Metric - "Art of Doubt"-Tour Berlin 2018


In meinem Kopf hatte sich dieses Jahr ein Monat ganz besonders eingenistet - der Konzertnovember. Nachdem ich gefühlt zu lange nicht mehr auf Konzerten war, hatte sich der November ganz mühelos gefüllt. Tatsächlich begann die Reihe jedoch schon am 31. Oktober, und während mir klar war, dass dort in Sachsen Reformationstag gefeiert wird, hatte ich völlig vergessen, dass am 31.10. auch Halloween ist. Nun wird in Berlin, wo das Konzert stattfinden sollte, weder Reformationstag noch Allerheiligen gefeiert, Halloween aber sehr wohl. So besorgte ich in Berlin im Auftrag meines dortigen Gastgebers erst einmal eine halbe Rucksackladung Süßkram für eventuell aufkreuzende Kinder. Spoiler: Es kamen keine. Einziges Zeichen von Halloween waren blutige Gestalten in der Tram.

Für das Konzert von Metric war das natürlich alles völlig irrelevant. In einer überraschend kleinen Location, dem ehemaligen Kesselhaus der Kulturbrauerei, wurde der Abend von einer dreiköpfigen Vorband, deren Frontmann offenbar ein alter Freund von Emily, der Metric-Sängerin, ist, eröffnet. Da sich die Band jedoch nicht vorstellte und auch ansonsten bloß nette Beigabe war, werden sie hier keine weitere Beachtung finden.

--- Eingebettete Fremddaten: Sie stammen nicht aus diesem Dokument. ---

Lemma V1_turn_spec n line st :
  match V1_turn U n line st with
  | Marker => n = 0%nat /\ rstrip_nl line = [TILDE]
  | Defines => exists var content,
      def_regex U (rstrip_nl line) = Some (var, content)
  | DefinesEmpty => False
  | _ => is_marker n line = false
  end.
Proof.
  unfold V1_turn, is_marker.
  destruct (Nat.eqb_spec n 0) as [->|Hn]; cbn [andb].
  - case_bool_decide as Hl; [done|].
    destruct (V1.in_block st); [done|].
    destruct (def_regex U (rstrip_nl line)) as [[var content]|]; cbn [is_some];
      [by eexists _, _|].
    pose proof (command_turn_cases U false (rstrip_nl line)). by case_match.
  - destruct (V1.in_block st); [done|].
    destruct (def_regex U (rstrip_nl line)) as [[var content]|]; cbn [is_some];
      [by eexists _, _|].
    pose proof (command_turn_cases U false (rstrip_nl line)). by case_match.
Qed.

Lemma V2_turn_spec n line st :
  match V2_turn U n line st with
  | Marker => n = 0%nat /\ rstrip_nl line = [TILDE]
  | Defines => V2.parsing_definitions st = true /\ exists var content,
      def_regex U (rstrip_nl line) = Some (var, content)
  | DefinesEmpty => V2.parsing_definitions st = true
      /\ def_regex U (rstrip_nl line) = None
      /\ exists var, V2.def_regex_no_content U (rstrip_nl line) = Some var
  | _ => is_marker n line = false
  end.
Proof.
  unfold V2_turn, is_marker.
  pose proof (command_turn_cases U (V2.in_block st) (rstrip_nl line)) as Hc.
  destruct (Nat.eqb_spec n 0) as [->|Hn]; cbn [andb].
  - case_bool_decide as Hl; [done|].
    destruct (V2.parsing_definitions st); [|by case_match].
    destruct (def_regex U (rstrip_nl line)) as [[var content]|]; cbn [is_some];
      [by split; [|eexists _, _]|].
    destruct (V2.def_regex_no_content U (rstrip_nl line)) as [var|]; cbn [is_some];
      [by repeat split; eexists|].
    by case_match.
  - destruct (V2.parsing_definitions st); [|by case_match].
    destruct (def_regex U (rstrip_nl line)) as [[var content]|]; cbn [is_some];
      [by split; [|eexists _, _]|].
    destruct (V2.def_regex_no_content U (rstrip_nl line)) as [var|]; cbn [is_some];
      [by repeat split; eexists|].
    by case_match.
Qed.

Lemma def_line_min line var content :
  def_regex U line = Some (var, content) -> 3 <= utf8_len line.
Proof.
  intros (id & sp & -> & _ & Hne & _)%def_regex_inv.
  simpl. rewrite utf8_len_app. simpl. change (utf8_len_chr AT) with 1.
  destruct id as [|c id]; [done|]. simpl.
  pose proof (utf8_len_chr_pos c). pose proof (utf8_len_chr_pos sp).
  pose proof (utf8_len_nonneg id). pose proof (utf8_len_nonneg content). lia.
Qed.

Lemma empty_def_line_min line var :
  V2.def_regex_no_content U line = Some var -> 2 <= utf8_len line.
Proof.
  intros H%empty_def_line_cost. unfold definition_cost in H. simpl in H. lia.
Qed.

Lemma size_dom_insert (defined : gmap (list N) (list N)) var content :
  Z.of_nat (size (dom (<[var := content]> defined)))
  <= Z.of_nat (size (dom defined)) + 1.
Proof.
  rewrite dom_insert_L, size_union_alt, size_singleton.
  assert (dom defined ∖ {[var]} ⊆ dom defined) as Hsub
    by (intros v [Hv _]%elem_of_difference; exact Hv).
  apply subseteq_size in Hsub. lia.
Qed.


Lemma V1_step_tally n line st :
  (n = 0%nat -> V1.compression_flag st = false) ->
  V1_tally st (V1.step U n line st) 1 (utf8_len (rstrip_nl line))
  /\ V1.compression_flag (V1.step U n line st)
     = V1.compression_flag st || is_marker n line.
Proof.
  intros Hflag.
  destruct (V1_step_turn U n line st) as (Hs & Hf & Hd).
  pose proof (V1_turn_spec n line st) as Ht.
  pose proof (utf8_len_nonneg (rstrip_nl line)) as Hlen.
  unfold V1_tally. rewrite !Hs, Hf, Hd. unfold V1_turn_delta, V1_defines.
  destruct (V1_turn U n line st); try done.
  - (* the marker *)
    destruct Ht as [-> Hl]. rewrite Hflag, Hl by done.
    unfold is_marker. rewrite Hl, bool_decide_eq_true_2 by done.
    change (utf8_len [TILDE]) with 1. simpl. repeat split; lia.
  - (* a definition *)
    destruct Ht as (var & content & Hdef). rewrite Hdef.
    pose proof (def_line_min _ _ _ Hdef).
    pose proof (size_dom_insert (V1.defined_vars st) var content).
    assert (is_marker n line = false) as ->.
    { unfold is_marker. destruct (n =? 0)%nat; [|done].
      rewrite bool_decide_eq_false_2; [done|]. intros Hl. by rewrite Hl in Hdef. }
    rewrite orb_false_r. simpl. repeat split; lia.
  - rewrite Ht, orb_false_r. unfold V1_block_delta.
    simpl. repeat split; lia.
  - rewrite Ht, orb_false_r. simpl. repeat split; lia.
  - rewrite Ht, orb_false_r. unfold V1_command_delta. simpl. repeat split; lia.
  - rewrite Ht, orb_false_r. simpl. repeat split; lia.
Qed.

Lemma V2_step_tally n line st :
  (n = 0%nat -> V2.compression_flag st = false) ->
  V2_tally st (V2.step U n line st) 1 (utf8_len (rstrip_nl line))
  /\ V2.compression_flag (V2.step U n line st)
     = V2.compression_flag st || is_marker n line.
Proof.
  intros Hflag.
  destruct (V2_step_turn U n line st) as (Hs & Hf & Hd & _).
  pose proof (V2_turn_spec n line st) as Ht.
  pose proof (utf8_len_nonneg (rstrip_nl line)) as Hlen.
  unfold V2_tally. rewrite !Hs, Hf, Hd by (unfold V2_basic; simpl; lia).
  unfold V2_turn_delta, V2_defines.
  destruct (V2_turn U n line st).
  - (* the marker *)
    destruct Ht as [-> Hl]. rewrite Hflag, Hl by done.
    unfold is_marker. rewrite Hl, bool_decide_eq_true_2 by done.
    change (utf8_len [TILDE]) with 1. simpl. repeat split; lia.
  - (* a definition *)
    destruct Ht as (_ & var & content & Hdef). rewrite Hdef.
    pose proof (def_line_min _ _ _ Hdef).
    pose proof (size_dom_insert (V2.defined_vars st) var content).
    assert (is_marker n line = false) as ->.
    { unfold is_marker. destruct (n =? 0)%nat; [|done].
      rewrite bool_decide_eq_false_2; [done|]. intros Hl. by rewrite Hl in Hdef. }
    rewrite orb_false_r. simpl. repeat split; lia.
  - (* a definition without content *)
    destruct Ht as (_ & _ & var & Hdef). rewrite Hdef.
    pose proof (empty_def_line_min _ _ Hdef).
    pose proof (size_dom_insert (V2.defined_vars st) var []).
    assert (is_marker n line = false) as ->.
    { unfold is_marker. destruct (n =? 0)%nat; [|done].
      rewrite bool_decide_eq_false_2; [done|]. intros Hl. by rewrite Hl in Hdef. }
    rewrite orb_false_r. simpl. repeat split; lia.
  - rewrite Ht, orb_false_r. unfold V2_block_delta.
    simpl. repeat split; lia.
  - rewrite Ht, orb_false_r. simpl. repeat split; lia.
  - rewrite Ht, orb_false_r. unfold V2_command_delta. simpl. repeat split; lia.
  - rewrite Ht, orb_false_r. simpl. repeat split; lia.
Qed.

Lemma V1_tally_trans st1 st2 st3 a b c d :
  V1_tally st1 st2 a b -> V1_tally st2 st3 c d -> V1_tally st1 st3 (a + c) (b + d).
Proof. unfold V1_tally. intros H1 H2. repeat split; lia. Qed.

Lemma V2_tally_trans st1 st2 st3 a b c d :
  V2_tally st1 st2 a b -> V2_tally st2 st3 c d -> V2_tally st1 st3 (a + c) (b + d).
Proof. unfold V2_tally. intros H1 H2. repeat split; lia. Qed.

Lemma V1_loop_tally lines : forall n st,
  (n = 0%nat -> V1.compression_flag st = false) ->
  V1_tally st (V1.loop U n lines st) (Z.of_nat (length lines))
    (stripped_bytes lines)
  /\ V1.compression_flag (V1.loop U n lines st)
     = V1.compression_flag st || (n =? 0)%nat && starts_with_marker lines.
Proof.
  induction lines as [|line lines IH]; intros n st Hflag.
  - cbn [V1.loop starts_with_marker]. rewrite andb_false_r, orb_false_r.
    split; [|done]. unfold V1_tally, stripped_bytes. simpl. repeat split; lia.
  - cbn [V1.loop]. destruct (V1_step_tally n line st Hflag) as [H1 F1].
    destruct (IH (S n) (V1.step U n line st) ltac:(done)) as [H2 F2].
    split.
    + replace (Z.of_nat (length (line :: lines)))
        with (1 + Z.of_nat (length lines)) by (simpl; lia).
      by eapply V1_tally_trans.
    + rewrite F2, F1. simpl. by rewrite orb_false_r.
Qed.

Lemma V2_loop_tally lines : forall n st,
  (n = 0%nat -> V2.compression_flag st = false) ->
  V2_tally st (V2.loop U n lines st) (Z.of_nat (length lines))
    (stripped_bytes lines)
  /\ V2.compression_flag (V2.loop U n lines st)
     = V2.compression_flag st || (n =? 0)%nat && starts_with_marker lines.
Proof.
  induction lines as [|line lines IH]; intros n st Hflag.
  - cbn [V2.loop starts_with_marker]. rewrite andb_false_r, orb_false_r.
    split; [|done]. unfold V2_tally, stripped_bytes. simpl. repeat split; lia.
  - cbn [V2.loop]. destruct (V2_step_tally n line st Hflag) as [H1 F1].
    destruct (IH (S n) (V2.step U n line st) ltac:(done)) as [H2 F2].
    split.
    + replace (Z.of_nat (length (line :: lines)))
        with (1 + Z.of_nat (length lines)) by (simpl; lia).
      by eapply V2_tally_trans.
    + rewrite F2, F1. simpl. by rewrite orb_false_r.
Qed.

Lemma V1_analyze_tally size lines :
  V1_tally (V1.init size) (V1.analyze_lines U size lines)
    (Z.of_nat (length lines)) (stripped_bytes lines)
  /\ V1.compression_flag (V1.analyze_lines U size lines)
     = starts_with_marker lines.
Proof. by apply V1_loop_tally. Qed.

Lemma V2_analyze_tally size lines :
  V2_tally (V2.init size) (V2.analyze_lines U size lines)
    (Z.of_nat (length lines)) (stripped_bytes lines)
  /\ V2.compression_flag (V2.analyze_lines U size lines)
     = starts_with_marker lines.
Proof. by apply V2_loop_tally. Qed.

Lemma stripped_bytes_nonneg lines : 0 <= stripped_bytes lines.
Proof.
  unfold stripped_bytes. induction lines as [|line lines IH]; simpl; [lia|].
  pose proof (utf8_len_nonneg (rstrip_nl line)). lia.
Qed.

Lemma stripped_bytes_le lines : stripped_bytes lines <= Zsum (map utf8_len lines).
Proof.
  unfold stripped_bytes. induction lines as [|line lines IH]; simpl; [lia|].
  pose proof (utf8_len_rstrip_nl line). lia.
Qed.

(** X5: every line of the file is counted once.  In both analyzers the
    count of lines is the number of lines read, and it is the sum of the
    counts of definition lines, command lines and other lines, plus one for
    the marker line when the compression flag is set; no count is
    negative. *)
Theorem lines_are_counted_once size lines :
  (V1.stats (V1.analyze_lines U size lines) V1.total_lines
     = Z.of_nat (length lines)
   /\ V1.stats (V1.analyze_lines U size lines) V1.total_lines
      = (if V1.compression_flag (V1.analyze_lines U size lines) then 1 else 0)
        + V1.stats (V1.analyze_lines U size lines) V1.definition_lines
        + V1.stats (V1.analyze_lines U size lines) V1.command_lines
        + V1.stats (V1.analyze_lines U size lines) V1.other_lines
   /\ 0 <= V1.stats (V1.analyze_lines U size lines) V1.definition_lines
   /\ 0 <= V1.stats (V1.analyze_lines U size lines) V1.command_lines
   /\ 0 <= V1.stats (V1.analyze_lines U size lines) V1.other_lines)
  /\ (V2.stats (V2.analyze_lines U size lines) V2.total_lines
        = Z.of_nat (length lines)
      /\ V2.stats (V2.analyze_lines U size lines) V2.total_lines
         = (if V2.compression_flag (V2.analyze_lines U size lines) then 1 else 0)
           + V2.stats (V2.analyze_lines U size lines) V2.definition_lines
           + V2.stats (V2.analyze_lines U size lines) V2.command_lines
           + V2.stats (V2.analyze_lines U size lines) V2.other_lines
      /\ 0 <= V2.stats (V2.analyze_lines U size lines) V2.definition_lines
      /\ 0 <= V2.stats (V2.analyze_lines U size lines) V2.command_lines
      /\ 0 <= V2.stats (V2.analyze_lines U size lines) V2.other_lines).
Proof.
  split.
  - destruct (V1_analyze_tally size lines) as [H _]. unfold V1_tally in H.
    revert H. fold (b2z (V1.compression_flag (V1.analyze_lines U size lines))).
    simpl. keys. intros H. repeat split; lia.
  - destruct (V2_analyze_tally size lines) as [H _]. unfold V2_tally in H.
    revert H. fold (b2z (V2.compression_flag (V2.analyze_lines U size lines))).
    simpl. keys. intros H. repeat split; lia.
Qed.

(** X6: the sizes of the three kinds of line add up to the size of the
    lines read.  In both analyzers the sizes of the definition lines, of the
    command lines and of the other lines, plus one byte for the marker line
    when the compression flag is set, are together the encoded size of all
    the lines without their terminators; no size is negative. *)
Theorem line_sizes_are_counted_once size lines :
  ((if V1.compression_flag (V1.analyze_lines U size lines) then 1 else 0)
   + V1.stats (V1.analyze_lines U size lines) V1.definition_size_b
   + V1.stats (V1.analyze_lines U size lines) V1.command_size_b
   + V1.stats (V1.analyze_lines U size lines) V1.other_size_b
   = stripped_bytes lines
   /\ 0 <= V1.stats (V1.analyze_lines U size lines) V1.definition_size_b
   /\ 0 <= V1.stats (V1.analyze_lines U size lines) V1.command_size_b
   /\ 0 <= V1.stats (V1.analyze_lines U size lines) V1.other_size_b)
  /\ ((if V2.compression_flag (V2.analyze_lines U size lines) then 1 else 0)
      + V2.stats (V2.analyze_lines U size lines) V2.definition_size_b
      + V2.stats (V2.analyze_lines U size lines) V2.command_size_b
      + V2.stats (V2.analyze_lines U size lines) V2.other_size_b
      = stripped_bytes lines
      /\ 0 <= V2.stats (V2.analyze_lines U size lines) V2.definition_size_b
      /\ 0 <= V2.stats (V2.analyze_lines U size lines) V2.command_size_b
      /\ 0 <= V2.stats (V2.analyze_lines U size lines) V2.other_size_b)
  /\ 0 <= stripped_bytes lines <= Zsum (map utf8_len lines).
Proof.
  split; [|split].
  - destruct (V1_analyze_tally size lines) as [H _]. unfold V1_tally in H.
    revert H. fold (b2z (V1.compression_flag (V1.analyze_lines U size lines))).
    simpl. keys. intros H. repeat split; lia.
  - destruct (V2_analyze_tally size lines) as [H _]. unfold V2_tally in H.
    revert H. fold (b2z (V2.compression_flag (V2.analyze_lines U size lines))).
    simpl. keys. intros H. repeat split; lia.
  - split; [apply stripped_bytes_nonneg | apply stripped_bytes_le].
Qed.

Viel interessanter war das Metric-typisch wild gemischte Publikum. Zunächst einmal war der Altersdurchschnitt auffallend hoch - vergleichen mit meinen anderen Konzerten natürlich. Gehöre ich mich mit meinen 28 sonst oft schon zum älteren Drittel, war dies bei Metric definitiv nicht der Fall. Dann gab es da Menschen, die sich erstmal erklären ließen, was denn ein Moshpit sei, und ob es eigentlich noch dunkel werden würde in der Halle. Jemand anders spendierte mir ein Bier, im Gegenzug hörte ich mir seine abstrusen Geschichten an (angeblich werden millionenschwere Headliner bei deutschen Festivals in Bar bezahlt). Geschenkt - getanzt haben sie am Ende alle.

Wie könnte man auch nicht! Ich hatte das neue Album "Art of Doubt" als "gut" abgestempelt, aber nach mehrmaligem Hören gehört es eher in die Kategorie "großartig". Nicht, dass das Konzert nur aus neuen Songs bestanden hätte - ganz alte Kracher wie "Dead Disco", das schräge "Monster Hospital" oder die düstere Ballade "Artificial Nocturne" kamen ebenso vor wie die helleren Songs von Fantasies: "Youth Without Youth", "Gimme Sympathy" oder "Sick Muse", um nur einige zu nennen. Und darunter, an den passenden Stellen eingefügt, eben auch die neuen, bühnentauglichen Songs, wie das ausgesprochen tanzbare "Now or Never Now" oder mein Liebling "Dressed to Suppress", das mit seinen bösen Gitarrenriffs die Halle zum Vibrieren brachte.

Überhaupt machen Metric live nochmal mehr Spaß als zuhause. Der Bassist lebt "Badass" einfach - breitbeinig, Lederhose, wenig Bewegung, aber ein Gesichtsausdruck, der einfach nur "Yeah" sagt. Der Gitarrist holt mit Picking und Verzerrer ebenso böse Soundteppiche aus seiner Gitarre wie mit dicken Akkorden und der Schlagzeuger wird nicht müde, in die treibenden Grundrhythmen verspielte Fills zu basteln. Zu der fantastischen Soundkulisse dann Geschichten authentisch vorgetragen von Frontfrau Emily Haines - einfach ein fantastischer Abend.

Abgeschlossen wurde der Abend traditionell mit einem erstaunlich ruhig vorgetragenen "Help, I'm Alive", das der Band immer noch viel bedeutet und das Publikum wie schon beim letzten Mal in seinen Bann zog. Danach verließen wir die Halle einfach glücklich - mit einem Metric-Konzert hat man auch ohne auslaugende Pogos einfach einen schönen Abend.